ZAMBOANGA CITY, 15 November 2003 — Suspected separatist rebels slaughtered a 40-year-old mother and her seven children in the southern Philippines, and one of the gunmen was killed in a subsequent clash with army soldiers, the military said yesterday.
A military report, quoting villagers of central Kalawit town, Zamboanga del Norte province, said the gunmen hacked to death on Thursday morning Evangeline Balios and her children, aged from 1 to 13.
Troops responding to the massacre caught up with the rebels yesterday and after a gunbattle, one of the gunmen named Dandong Yusop was killed. Soldiers also captured one gunman named Paam Laidan.
The military’s Southern Command earlier described the attackers as “lawless elements” but later said Yusop and Laidan turned out to be members of a Moro Islamic Liberation Front (MILF) unit led by Salludin Sumingal.
MILF spokesman Eid Kabalu said he has not received any report of fighting between guerrillas and government troops in the area where other armed groups also operate. He said the rebels were strictly observing a cease-fire agreement with the government.

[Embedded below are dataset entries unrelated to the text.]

(* ===== verification/Lport.v ===== *)
(** * Lport: sockets and ports

    Source: src/src/ae/lport.cc, lport.h.  A port is a loop with the names of the
    script functions that handle its sockets; a socket belongs to a port.  Handlers
    accept and connect, pass readable sockets to the script, and drain the send
    queue of writable ones. *)
From S2P Require Import Prelude Mem Lua Sendbuf Recvbuf Ae Proc.
Local Open Scope Z_scope.

Definition ERR : Z := 1.
Definition OK : Z := 0.

(** Addresses of the C functions handed to the event loop. *)
Definition FN_port_on_read : Z := 2001.
Definition FN_port_on_write : Z := 2002.
Definition FN_port_on_accept : Z := 2003.
Definition FN_port_on_connect_suc : Z := 2004.
Definition FN_port_on_connect_err : Z := 2005.

Section Lport.
Context {E D : Type} {OS : Os E} {F : LuaFmt} {SC : LuaScript (proc E D)}.
Context {API : AeApi (proc E D) D} {A : Allocator}.
Implicit Types g : proc E D.

(** ** Access *)

(** &s_socks[fd]: the callers have checked the range, or the descriptor comes from the
    loop; outside the array it is undefined. *)
Definition fd2sock g (fd : Z) : res Sock :=
  if (0 <=? fd) && (fd <? MAX_SOCK) then Ret (default zero_sock (s_socks (g_port g) !! fd)) else Undef.
Definition put_sock g (fd : Z) (s : Sock) : proc E D :=
  set_port g (PortSt (<[fd := s]> (s_socks (g_port g))) (ports (g_port g))).
Definition get_port g (p : Z) : res Port := of_option (ports (g_port g) !! p).
Definition put_port g (p : Z) (v : Port) : proc E D :=
  set_port g (PortSt (s_socks (g_port g)) (<[p := v]> (ports (g_port g)))).
Definition bad_fd (fd : Z) : bool := (fd <=? 0) || (MAX_SOCK <=? fd).

(** Calling a script handler by name, outputs dropped: lua_pushluafunction, the
    arguments, lua_pcall; errors are only logged. *)
Definition call_lua (name : bytes) (args : list lval) g : res (proc E D) :=
  '(g, _) ← call_named name args g; Ret g.

Definition setnonblock (sockfd : Z) g : proc E D := sys_ (os_nonblock sockfd) g.

(** ** Life of a socket *)

(** The result of recvbuf_create is not looked at. *)
Definition sock_create (port sockfd : Z) g : res (Z * proc E D) :=
  if bad_fd sockfd then Ret (ERR, g)
  else
    let g := put_sock g sockfd (MkSock port sockfd 0 0 0 0 0) in
    '(_, g) ← on_recv (recvbuf_create sockfd 1024) g;
    '(_, g) ← on_send (sendbuf_create sockfd) g;
    Ret (OK, g).

Definition sock_free (sockfd : Z) g : res (Z * proc E D) :=
  if bad_fd sockfd then Ret (ERR, g)
  else
    let g := put_sock g sockfd zero_sock in
    '(_, g) ← on_recv (fun s => Ret (recvbuf_free sockfd s)) g;
    '(_, g) ← on_send (sendbuf_free sockfd) g;
    Ret (OK, g).

Definition real_close (sockfd : Z) (reason : bytes) g : res (Z * proc E D) :=
  if bad_fd sockfd then Ret (1, g)
  else
    sock ← fd2sock g sockfd;
    let port := sock_port sock in
    pt ← get_port g port;
    g ← (match lua_on_close pt with
         | [] => Ret g
         | _ =>
             let '((addr, pnum), g) := sys (os_getpeername sockfd) g in
             call_lua (lua_on_close pt)
               [lua_pushinteger sockfd; lua_pushstring (os_inet_ntoa addr); lua_pushinteger pnum;
                lua_pushstring reason] g
         end);
    pt ← get_port g port;
    g ← aeDeleteFileEvent (port_loop pt) sockfd AE_READABLE g;
    g ← aeDeleteFileEvent (port_loop pt) sockfd AE_WRITABLE g;
    let g := sys_ (os_close sockfd) g in
    '(_, g) ← sock_free sockfd g;
    Ret (0, g).

(** ** The handlers of the event loop *)

Definition port_on_read (loop sockfd args event : Z) g : res (proc E D) :=
  sock ← fd2sock g sockfd;
  pt ← get_port g (sock_port sock);
  match lua_on_read pt with
  | [] => Ret g
  | _ => call_lua (lua_on_read pt) [lua_pushinteger sockfd] g
  end.

(** while (1): send from the head of the queue until it is empty or the socket takes
    no more.  A negative length takes neither branch: the loop spins. *)
Fixpoint write_loop (fuel : nat) (sockfd : Z) g : res (proc E D) :=
  match fuel with
  | O => NoFuel
  | S fuel =>
      datalen ← sendbuf_datalen sockfd (send_st g);
      rptr ← sendbuf_get_read_ptr sockfd (send_st g);
      if datalen =? 0 then Ret g
      else if 0 <? datalen then
        data ← of_option (loadz (h_mem (g_heap g)) rptr datalen);
        let '(ir, g) := sys (os_send sockfd data) g in
        if 0 <? ir then
          '(_, g) ← on_send (sendbuf_skip_read_ptr sockfd ir) g;
          write_loop fuel sockfd g
        else if (ir =? -1) && (errno g =? EAGAIN) then Ret g
        else if ir =? -1 then
          (* "peer close" *)
          '(_, g) ← real_close sockfd [112; 101; 101; 114; 32; 99; 108; 111; 115; 101] g;
          Ret g
        else write_loop fuel sockfd g
      else write_loop fuel sockfd g
  end.

(** The pointers to the socket and to its port are taken before the loop. *)
Definition port_on_write (fuel : nat) (loop sockfd args event : Z) g : res (proc E D) :=
  sock ← fd2sock g sockfd;
  let port := sock_port sock in
  g ← write_loop fuel sockfd g;
  datalen ← sendbuf_datalen sockfd (send_st g);
  if datalen <=? 0 then
    pt ← get_port g port;
    g ← aeDeleteFileEvent (port_loop pt) sockfd AE_WRITABLE g;
    sock ← fd2sock g sockfd;
    if sock_shutdown sock =? 1 then
      '(_, g) ← real_close sockfd (strerror g) g; Ret g
    else Ret g
  else Ret g.

Definition port_on_accept (loop listenfd args event : Z) g : res (proc E D) :=
  if args =? NULL then Ret g
  else
    pt ← get_port g args;
    let '(sockfd, g) := sys (os_accept listenfd) g in
    if sockfd =? -1 then Ret g
    else
      match lua_on_accept pt with
      | [] => Ret (sys_ (os_close sockfd) g)
      | _ =>
          '(r, g) ← sock_create args sockfd g;
          if negb (r =? 0) then Ret (sys_ (os_close sockfd) g)
          else
            let g := setnonblock sockfd g in
            '(_, g) ← aeCreateFileEvent (port_loop pt) sockfd AE_READABLE FN_port_on_read 0 g;
            '(_, g) ← aeCreateFileEvent (port_loop pt) sockfd AE_WRITABLE FN_port_on_write 0 g;
            let '((addr, pnum), g) := sys (os_getpeername sockfd) g in
            call_lua (lua_on_accept pt)
              [lua_pushinteger sockfd; lua_pushstring (os_inet_ntoa addr); lua_pushinteger pnum] g
      end.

“Many armed groups are operating in Zamboanga Peninsula and the MILF is strictly observing a truce with the Philippine government and there is no reason our fighters would be involved in hostilities or fighting with troops unless military forces attacked our positions,” Kabalu told reporters by phone from his hideout in Central Mindanao.
The military said the gunmen had been extorting money and food from villagers in the town for some time. In February, suspected separatist rebels attacked Kalawit, rounded up some villagers and shot them, killing 14 and injuring nine.
Some 150 MILF guerrillas early this year also raided the neighboring town of Siocon and killed and wounded dozens of civilians in what the military said was one of the worst attack in Zamboanga Peninsula since 1995 when about 300 Moro gunmen pillaged Ipil town, torched its business district and killed 53 people before fleeing to the hills.
The MILF is the country’s largest separatist Muslim rebel group fighting for independence in the southern Philippines. Manila has re-opened peace negotiations with rebel leaders in 2001 in an effort to forge a political solution.
to the more than three decades of fighting in the mineral-rich, but strife-torn region.